* [EXTRACTED ENTRIES]

▬▬▬▬▬▬▬▬▬▬

(* ===== verification/MramAccess.v ===== *)
(** Unaligned and atomic accesses of the DPU to its MRAM
    (library/src/dpu-rt/src/syslib/mram_unaligned.c, mram_unaligned.h, the
    virtual mutexes of vmutex.h): any number of tasklets, interleaved between two
    accesses to a memory.

    An MRAM or a WRAM is a function from addresses to bytes.  A transfer that the
    hardware does not define is [None]. *)
From stdpp Require Import list.
From S2P Require Import Prelude.

(** * Memories *)

Definition mem := Z -> Z.

Definition bytes (m : mem) (a n : Z) : list Z := map (fun i => m (a + Z.of_nat i)) (seq 0 (Z.to_nat n)).

Definition upd (m : mem) (a : Z) (l : list Z) : mem :=
  fun b => if (a <=? b) && (b <? a + Z.of_nat (length l)) then nth (Z.to_nat (b - a)) l 0 else m b.

(** * Virtual mutexes *)

(** One turn of the loop of the lock: the byte of the mutex is read and written
    under the hardware mutex; the bit that was already set makes the turn fail. *)
Definition vmutex_lock (vm : list Z) (id : Z) : option (list Z) :=
  byte ← load vm (Z.shiftr id 3);
  let new := Z.lor byte (Z.shiftl 1 (Z.land id 7)) in
  if byte =? new then None else store vm (Z.shiftr id 3) new.

Definition vmutex_unlock (vm : list Z) (id : Z) : option (list Z) :=
  byte ← load vm (Z.shiftr id 3);
  store vm (Z.shiftr id 3) (Z.land byte (Z.lxor 255 (Z.shiftl 1 (Z.land id 7)))).

(** * The accesses *)

Definition VL_HASH_MRAM_ADDR (addr : Z) : Z := Z.land (Z.shiftr addr 3) (Z.shiftl 1 11 - 1).
Definition ALIGN_8_LOW (x : Z) : Z := Z.shiftl (Z.shiftr x 3) 3.
Definition ALIGN_8_HIGH (x : Z) : Z := Z.shiftl (Z.shiftr (u32 (x + 7)) 3) 3.

(** A change of the word at [a] in the critical section of a virtual mutex, or
    a transfer of aligned words. *)
Inductive access :=
| Critical (id a : Z) (f : list Z -> list Z)
| Direct (a : Z) (l : list Z).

▬▬▬▬▬▬▬▬▬▬

* [TASK REQUIREMENTS] Please set down each line of the records exactly as given.

* [REPLY TO THE EXERCISE]
(* ===== verification/MramAccess.v ===== *)
(** Unaligned and atomic accesses of the DPU to its MRAM
    (library/src/dpu-rt/src/syslib/mram_unaligned.c, mram_unaligned.h, the
    virtual mutexes of vmutex.h): any number of tasklets, interleaved between two
    accesses to a memory.

    An MRAM or a WRAM is a function from addresses to bytes.  A transfer that the
    hardware does not define is [None]. *)
From stdpp Require Import list.
From S2P Require Import Prelude.

(** * Memories *)

Definition mem := Z -> Z.

Definition bytes (m : mem) (a n : Z) : list Z := map (fun i => m (a + Z.of_nat i)) (seq 0 (Z.to_nat n)).

Definition upd (m : mem) (a : Z) (l : list Z) : mem :=
  fun b => if (a <=? b) && (b <? a + Z.of_nat (length l)) then nth (Z.to_nat (b - a)) l 0 else m b.

(** * Virtual mutexes *)

(** One turn of the loop of the lock: the byte of the mutex is read and written
    under the hardware mutex; the bit that was already set makes the turn fail. *)
Definition vmutex_lock (vm : list Z) (id : Z) : option (list Z) :=
  byte ← load vm (Z.shiftr id 3);
  let new := Z.lor byte (Z.shiftl 1 (Z.land id 7)) in
  if byte =? new then None else store vm (Z.shiftr id 3) new.

Definition vmutex_unlock (vm : list Z) (id : Z) : option (list Z) :=
  byte ← load vm (Z.shiftr id 3);
  store vm (Z.shiftr id 3) (Z.land byte (Z.lxor 255 (Z.shiftl 1 (Z.land id 7)))).

(** * The accesses *)

Definition VL_HASH_MRAM_ADDR (addr : Z) : Z := Z.land (Z.shiftr addr 3) (Z.shiftl 1 11 - 1).
Definition ALIGN_8_LOW (x : Z) : Z := Z.shiftl (Z.shiftr x 3) 3.
Definition ALIGN_8_HIGH (x : Z) : Z := Z.shiftl (Z.shiftr (u32 (x + 7)) 3) 3.

(** A change of the word at [a] in the critical section of a virtual mutex, or
    a transfer of aligned words. *)
Inductive access :=
| Critical (id a : Z) (f : list Z -> list Z)
| Direct (a : Z) (l : list Z).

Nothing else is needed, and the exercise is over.